I just found a jal file where they send the same as you except they send a cr at the end of the command.

Mike.
 
Yes, i found this file too. What is cr? It says (ASCII_CR). The datasheet of MIC800 doesn't say for this. I must send the C character and then the R? I don't thing so because the Serial_SW_write(ASCII_CR) is a byte. Maybe i'll try to send them from a real USART from 16F877 to see how mic800 reacts.
 

No, it's the ASCII character CR (carriage return - 0x0D), it signifies the end of the line.
 
As Nigel states Cr is 0x0d or 13 decimal. One other thing I noticed is the address lines of the chip. Have you grounded the address lines or used pullups as in the later diagram.
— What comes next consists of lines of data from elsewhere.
(** C3 (amended): there is no dimension check.  Whenever A, B and C fit in
    the shared buffer, the call copies them at offsets 0, |A| and |A|+|B|,
    submits one MATMUL instruction with M = A.dims[2], K = A.dims[3],
    N = B.dims[3] (fourth parameter 0) and size |C|, then calls
    [npu_wait_completion(handle, 0)] and, only if that reports success,
    copies C back from offset |A|+|B|; whatever the kernel is. *)
Theorem C3_amended_matmul :
  forall (K : Type) (HK : Kernel K) (ctx : Lib.npu_context) (k : K) a b c,
  0 <= Lib.tsize a -> 0 <= Lib.tsize b -> 0 <= Lib.tsize c ->
  Lib.tsize a + Lib.tsize b + Lib.tsize c <= Lib.buffer_size ctx ->
  Lib.buffer_size ctx < u32_mod ->
  let sa := Lib.tsize a in
  let sb := Lib.tsize b in
  let sc := Lib.tsize c in
  let buf' := Lib.splice (Lib.splice (Lib.splice (Lib.buffer ctx) 0
                 (firstn (Z.to_nat sa) (Lib.tdata a)))
                 sa (firstn (Z.to_nat sb) (Lib.tdata b)))
                 (sa + sb) (firstn (Z.to_nat sc) (Lib.tdata c)) in
  let inst := Lib.mk_uinst Lib.NPU_OP_MATMUL 0 sa (sa + sb) (to_u32 sc)
                [Lib.dim a 2; Lib.dim a 3; Lib.dim b 3; 0] in
  Lib.npu_matrix_multiply a b c (ctx, k) =
  Lib.bind (Lib.npu_execute_instruction inst) (fun r =>
    if negb (r =? Lib.NPU_SUCCESS) then Lib.ret (r, c) else
    Lib.bind (Lib.npu_wait_completion 0) (fun w =>
      if negb (w =? Lib.NPU_SUCCESS) then Lib.ret (w, c) else
      Lib.copy_tensor_from_buffer c (sa + sb)))
    (Lib.mk_ctx buf' (Lib.buffer_size ctx) (sa + sb + sc), k).
Proof.
  intros K HK [buf size off] k a b c Ha Hb Hc Hfit Hsz sa sb sc buf' inst.
  cbn in Hfit, Hsz. subst sa sb sc buf' inst.
  repeat (progress (cbv beta iota zeta delta [Lib.npu_matrix_multiply
      Lib.copy_tensor_to_buffer Lib.bind Lib.get_ctx Lib.put_ctx Lib.ret fst snd
      Lib.buffer Lib.buffer_size Lib.buffer_offset Lib.NPU_SUCCESS Z.eqb negb])
    || match goal with
       | |- context [to_u64 ?x >? ?y] => rewrite (to_u64_gtb_false x y) by lia
       | |- context [?x >? ?y] =>
           replace (x >? y) with false by (symmetry; rewrite Z.gtb_ltb; apply Z.ltb_ge; lia)
       | |- context [to_u32 ?x] =>
           replace (to_u32 x) with x by (symmetry; apply Z.mod_small; unfold u32_mod; lia)
       end).
  rewrite Z.add_0_l. reflexivity.
Qed.

Lemma C3_amended_matmul_witness :
  let a := Lib.mk_tensor [1; 2; 3; 4; 5; 6] 6 [1; 1; 2; 3] in
  let b := Lib.mk_tensor [1; 2; 3; 4; 5; 6] 6 [1; 1; 3; 2] in
  let c := Lib.mk_tensor [0; 0; 0; 0] 4 [1; 1; 2; 2] in
  exists r, Lib.npu_matrix_multiply a b c (Lib.mk_ctx (repeat 0 64) 64 0, false) = r.
Proof.
  intros a b c. eexists.
  apply (C3_amended_matmul bool mock_kernel (Lib.mk_ctx (repeat 0 64) 64 0) false a b c);
    vm_compute; congruence.
Defined.

(** ** C4: [wait(timeout_ms)] *)

(** C4 (code bug): [npu_wait_completion] issues [ioctl(fd, 1, 0)] instead of
    [NPU_IOCTL_WAIT_COMPLETION]; the driver refuses command 1 ([_IOC_TYPE]
    is 0, not 'N') with [-ENOTTY] before looking at the completion flag, so
    against the driver the call returns [NPU_ERROR_DEVICE] at once, for any
    timeout, even when the completion interrupt has already set the flag. *)
Theorem C4_wait_refused_by_driver :
  forall (ctx : Lib.npu_context) (s : npu_system) (timeout_ms : Z),
  Lib.npu_wait_completion timeout_ms (ctx, s) = Done (Lib.NPU_ERROR_DEVICE, (ctx, s)).
Proof. intros ctx [d env] t. reflexivity. Qed.

(** Supporting facts: the unit test's mock accepts the same call (so the
    test expecting [NPU_SUCCESS] passes), and the driver's own
    [NPU_IOCTL_WAIT_COMPLETION] command does what the library documents. *)
Example wait_completion_mock_success :
  Lib.npu_wait_completion (K := bool) 1000 (Lib.mk_ctx [] 0 0, false) =
  Done (Lib.NPU_SUCCESS, (Lib.mk_ctx [] 0 0, false)).
Proof. reflexivity. Qed.

Example driver_wait_ioctl_done :
  let d := set_interrupt_received true (probe_dev 4096) in
  fpga_npu_ioctl (mk_env None None) NPU_IOCTL_WAIT_COMPLETION (ArgU32 0) d =
  Done (0, set_interrupt_received false d).
Proof. reflexivity. Qed.

Example driver_wait_ioctl_timeout :
  let d := probe_dev 4096 in
  fpga_npu_ioctl (mk_env (Some (50, STATUS_DONE)) None) NPU_IOCTL_WAIT_COMPLETION (ArgU32 10) d =
  Done (- ETIMEDOUT, set_interrupt_received false d).
Proof. reflexivity. Qed.

(** ** C5: thermal classification *)

(** C5 (counterexample): at exactly 75 degrees the state is Normal (0),
    not Warning (1). *)
Lemma C5_75_is_normal :
  thermal_state (fst (npu_thermal_monitor 75 20000 0 (probe_dev 4096))) = 0.
Proof. reflexivity. Qed.

(** C5 (amended): each run re-arms the timer 5000 ms later and classifies
    the temperature read as Normal (0) up to 75 inclusive, Warning (1) for
    76..85 and Critical (2) above 85; temperature and power are stored. *)
Theorem C5_amended_thermal :
  forall temp power now d,
  let '(d', expiry) := npu_thermal_monitor temp power now d in
  expiry = now + 5000 /\
  temperature_celsius d' = temp /\ power_consumption_mw d' = power /\
  (thermal_state d' = 0 <-> temp <= 75) /\
  (thermal_state d' = 1 <-> 75 < temp <= 85) /\
  (thermal_state d' = 2 <-> 85 < temp).
Proof.
  intros temp power now d. unfold npu_thermal_monitor. cbn.
  destruct (Z.gtb_spec temp 85); destruct (Z.gtb_spec temp 75);
    repeat split; intros; lia.
Qed.

(** ** C6: 64-bit cycle counter *)

(** C6 (counterexample): each half is read once and never re-read, so with
    the counter rolling over between the two reads the snapshot holds a
    value the counter never had, whichever order the compiler evaluates the
    two reads in (0 or 0x1FFFFFFFF instead of 0xFFFFFFFF or 0x100000000). *)
Lemma C6_torn_cycle_read :
  let '(s1, tr1) := npu_get_performance_counters true rolling_counter in
  let '(s2, tr2) := npu_get_performance_counters false rolling_counter in
  snap_cycles s1 = 0 /\ snap_cycles s2 = 2 ^ 33 - 1 /\
  tr1 = [PerfLock; PerfRead (REG_PERF_CYCLES + 4); PerfRead REG_PERF_CYCLES;
         PerfRead REG_TEMPERATURE; PerfRead REG_POWER; PerfUnlock] /\
  tr2 = [PerfLock; PerfRead REG_PERF_CYCLES; PerfRead (REG_PERF_CYCLES + 4);
         PerfRead REG_TEMPERATURE; PerfRead REG_POWER; PerfUnlock].
Proof. vm_compute. repeat split. Qed.

(** C6 (amended): under the perf lock, the cycle counter is composed from a
    single read of each 32-bit half (high at PERF_CYCLES+4, low at
    PERF_CYCLES, in an order C leaves unspecified) as high * 2^32 + low, with
    no second read of the high word and no retry; temperature and power are
    read next, then the lock is released. *)
Theorem C6_amended_single_read :
  forall hi_first hw,
  let '(snap, tr) := npu_get_performance_counters hi_first hw in
  let t_hi := if hi_first then 0%nat else 1%nat in
  let t_lo := if hi_first then 1%nat else 0%nat in
  snap_cycles snap = to_u32 (hw t_hi (REG_PERF_CYCLES + 4)) * 2 ^ 32
                     + to_u32 (hw t_lo REG_PERF_CYCLES) /\
  tr = [PerfLock] ++
       (if hi_first then [PerfRead (REG_PERF_CYCLES + 4); PerfRead REG_PERF_CYCLES]
        else [PerfRead REG_PERF_CYCLES; PerfRead (REG_PERF_CYCLES + 4)]) ++
       [PerfRead REG_TEMPERATURE; PerfRead REG_POWER; PerfUnlock].
Proof.
  intros hi_first hw.
  assert (Hc : forall h l, to_u64 (Z.lor (Z.shiftl (to_u32 h) 32) (to_u32 l)) =
                           to_u32 h * 2 ^ 32 + to_u32 l).
  { intros h l. unfold to_u64, to_u32, u32_mod, u64_mod.
    pose proof (Z.mod_pos_bound h (2 ^ 32) ltac:(lia)).
    pose proof (Z.mod_pos_bound l (2 ^ 32) ltac:(lia)).
    rewrite lor_shiftl_32 by lia. apply Z.mod_small. nia. }
  destruct hi_first; cbn -[to_u64 to_u32 Z.pow]; split; (apply Hc || reflexivity).
Qed.

(** ** C7: [npu_alloc_dma_buffer] *)

(** C7 (counterexample): ids come from a 32-bit counter.  After probe, a
    first allocation gets id 1 and is kept; after 2^32 - 2 allocate-then-free
    rounds (each succeeding) the next allocation gets id 0, which is not
    greater than the earlier id 1. *)
Lemma C7_id_counter_wraps :
  let mem := (0, 0) in
  match npu_alloc_dma_buffer (Some mem) 4096 0 (probe_dev 4096) with
  | (r1, d1, Some id1) =>
      match npu_alloc_dma_buffer (Some mem) 4096 0
              (alloc_free_rounds (Z.to_nat (2 ^ 32 - 2)) mem d1) with
      | (r2, _, Some id2) => r1 = 0 /\ r2 = 0 /\ id1 = 1 /\ id2 = 0
      | _ => False
      end
  | _ => False
  end.
Proof.
  intros mem.
  set (D1 := set_dma_buffers [mk_buf 0 0 4096 0 1 1] (set_next_buffer_id 2 (probe_dev 4096))).
  assert (H1 : npu_alloc_dma_buffer (Some mem) 4096 0 (probe_dev 4096) = (0, D1, Some 1))
    by reflexivity.
  rewrite H1. rewrite alloc_free_rounds_eq.
  - rewrite Z2Nat.id by lia. vm_compute. repeat split.
  - vm_compute. split; congruence.
  - intros k b Hk Hb. simpl in Hb. destruct Hb as [<-|[]].
    change (next_buffer_id D1) with 2. change (buf_buffer_id (mk_buf 0 0 4096 0 1 1)) with 1.
    apply Nat2Z.inj_lt in Hk. rewrite Z2Nat.id in Hk by lia.
    unfold to_u32, u32_mod. rewrite Z.mod_small by lia. lia.
Qed.

(** C7 (amended): a size outside [4 KiB, 16 MiB] fails [-EINVAL] with the
    device unchanged.  On success the new buffer (reference count 1, the
    requested size) is appended to the registry with id [next_buffer_id],
    and the 32-bit counter advances to [(id + 1) mod 2^32]; [free] never
    touches the counter.  Ids therefore increase strictly until the counter
    wraps from 0xFFFFFFFF to 0. *)
Theorem C7_amended_alloc :
  forall mem size flags d,
  ((size < NPU_MIN_BUFFER_SIZE \/ size > NPU_MAX_BUFFER_SIZE) ->
     npu_alloc_dma_buffer mem size flags d = (- EINVAL, d, None)) /\
  (forall r d' id, npu_alloc_dma_buffer mem size flags d = (r, d', Some id) ->
     r = 0 /\ id = next_buffer_id d /\ next_buffer_id d' = to_u32 (id + 1) /\
     exists b, dma_buffers d' = dma_buffers d ++ [b] /\ buf_buffer_id b = id /\
       buf_ref_count b = 1 /\ buf_size b = size) /\
  (forall id, next_buffer_id (snd (npu_free_dma_buffer id d)) = next_buffer_id d).
Proof.
  intros mem size flags d. split; [|split].
  - intros H. unfold npu_alloc_dma_buffer.
    replace ((size <? NPU_MIN_BUFFER_SIZE) || (size >? NPU_MAX_BUFFER_SIZE)) with true
      by (symmetry; apply orb_true_iff; destruct H as [H|H];
          [left; apply Z.ltb_lt | right; apply Z.gtb_lt]; lia).
    reflexivity.
  - intros r d' id. unfold npu_alloc_dma_buffer.
    destruct ((size <? NPU_MIN_BUFFER_SIZE) || (size >? NPU_MAX_BUFFER_SIZE));
      [intros H; inversion H|].
    destruct mem as [[cpu h]|]; [|intros H; inversion H].
    intros H; inversion H; subst; clear H.
    split; [reflexivity|]. split; [reflexivity|]. split; [destruct d; reflexivity|].
    eexists. split; [destruct d; reflexivity|]. repeat split.
  - intros id. unfold npu_free_dma_buffer.
    destruct (find_buf (dma_buffers d) id); destruct d; reflexivity.
Qed.

Lemma C7_amended_alloc_witness :
  npu_alloc_dma_buffer (Some (0, 0)) 0 0 (probe_dev 4096) = (- EINVAL, probe_dev 4096, None) /\
  (npu_alloc_dma_buffer (Some (0, 0)) 4096 0 (probe_dev 4096) =
     (0, set_dma_buffers [mk_buf 0 0 4096 0 1 1] (set_next_buffer_id 2 (probe_dev 4096)), Some 1) /\
   next_buffer_id (probe_dev 4096) = 1).
Proof.
  split.
  - apply (proj1 (C7_amended_alloc (Some (0, 0)) 0 0 (probe_dev 4096))). left. vm_compute. reflexivity.
  - split; [reflexivity|].
    exact (proj1 (proj2 (proj1 (proj2 (C7_amended_alloc (Some (0, 0)) 4096 0 (probe_dev 4096)))
             0 _ 1 eq_refl))).
Defined.

(** ** C8: single session *)

(** C8 (counterexample): while a session is open, an [open] interrupted by a
    signal while it waits for [dev_mutex] returns [-ERESTARTSYS], not
    [-EBUSY]. *)
Lemma C8_open_interrupted :
  let d := set_device_open true (probe_dev 4096) in
  fpga_npu_open false d = (- ERESTARTSYS, d) /\ - ERESTARTSYS <> - EBUSY.
Proof. split; [reflexivity|discriminate]. Qed.

Lemma run_opens_while_open oks d :
  device_open d = true ->
  run_sessions (map Open oks) d =
  (map (fun ok : bool => if ok then - EBUSY else - ERESTARTSYS) oks, d).
Proof.
  revert d. induction oks as [|ok oks IH]; intros d Hd; [reflexivity|].
  cbn [map run_sessions]. unfold fpga_npu_open. rewrite Hd.
  destruct ok; cbn; rewrite IH by exact Hd; reflexivity.
Qed.

Lemma count_refused (l : list bool) :
  count_occ Z.eq_dec (map (fun ok : bool => if ok then - EBUSY else - ERESTARTSYS) l) 0 = 0%nat /\
  count_occ Z.eq_dec (map (fun ok : bool => if ok then - EBUSY else - ERESTARTSYS) l) (- EBUSY)
    = count_occ bool_dec l true.
Proof.
  induction l as [|x l [IH1 IH2]]; [split; reflexivity|].
  cbn [map]. destruct x.
  - rewrite count_occ_cons_neq by discriminate.
    rewrite count_occ_cons_eq by reflexivity.
    rewrite (count_occ_cons_eq bool_dec) by reflexivity. split; congruence.
  - rewrite count_occ_cons_neq by discriminate.
    rewrite count_occ_cons_neq by discriminate.
    rewrite (count_occ_cons_neq bool_dec) by discriminate. split; congruence.
Qed.

Lemma run_opens_interrupted oks d :
  existsb (fun b => b) oks = false ->
  run_sessions (map Open oks) d = (repeat (- ERESTARTSYS) (length oks), d).
Proof.
  revert d. induction oks as [|ok oks IH]; intros d H; [reflexivity|].
  destruct ok; [discriminate|]. cbn [map run_sessions fpga_npu_open negb].
  rewrite IH by exact H. reflexivity.
Qed.
(** * ImHex application shell: a shallow embedding of [source/window.cpp]

    The file follows the source top to bottom: the settings handler
    ([ImHexSettingsHandler_ReadLine], [ImHexSettingsHandler_WriteAll]), the
    [Events::FileLoaded] subscriber that maintains the recent-files list, the
    constructor's tail that loads it, the destructor, the frame loop
    ([Window::loop], [Window::frameBegin]), the GLFW key callback and
    [Window::initPlugins].  Definitions come first, the properties after
    them.

    What the shell calls but does not define is kept at its interface.  The
    ImGui and GLFW calls the shell branches on are inputs of a frame
    ([FrameInput]).  The hooks of a view and the deferred calls are code of
    the views: a hook is the value it returns, a deferred call is the calls
    it defers in turn, and neither changes the registry.  What a frame, the
    destructor or [initPlugins] does is recorded as a trace, in order. *)

From Stdlib Require Import List String Ascii ZArith Bool Arith Lia DecimalString.
From Stdlib.Strings Require Byte.
Import ListNotations.

Local Open Scope string_scope.
Local Open Scope list_scope.

(** ** C strings and the part of [sscanf] the settings handler uses *)

(** A C string ends at its first NUL byte: [%s], [c_str()] and the [line]
    argument of the handler are all read that way. *)
Fixpoint c_str (s : list ascii) : list ascii :=
  match s with
  | [] => []
  | c :: rest => if Ascii.eqb c zero then [] else c :: c_str rest
  end.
If you have used pullups then you need to change the "S" to "Z" or ground the three address pins.

Mike.
 
Oh! yes! This is the EOF character that i sent sometimes with Visual Basic to a test board that i had made. I was suspicius with this but i didn't try it. Rather it needs here so, but the Frenches didn't say that at the datasheet, only that is compatible with RS232.(so, isn't this enough? )They are insanes these Frenches! Ok i'll try this and i'll tell you if i achieved with the project.
Nigel, Mike,
Thanks guys!
Jim.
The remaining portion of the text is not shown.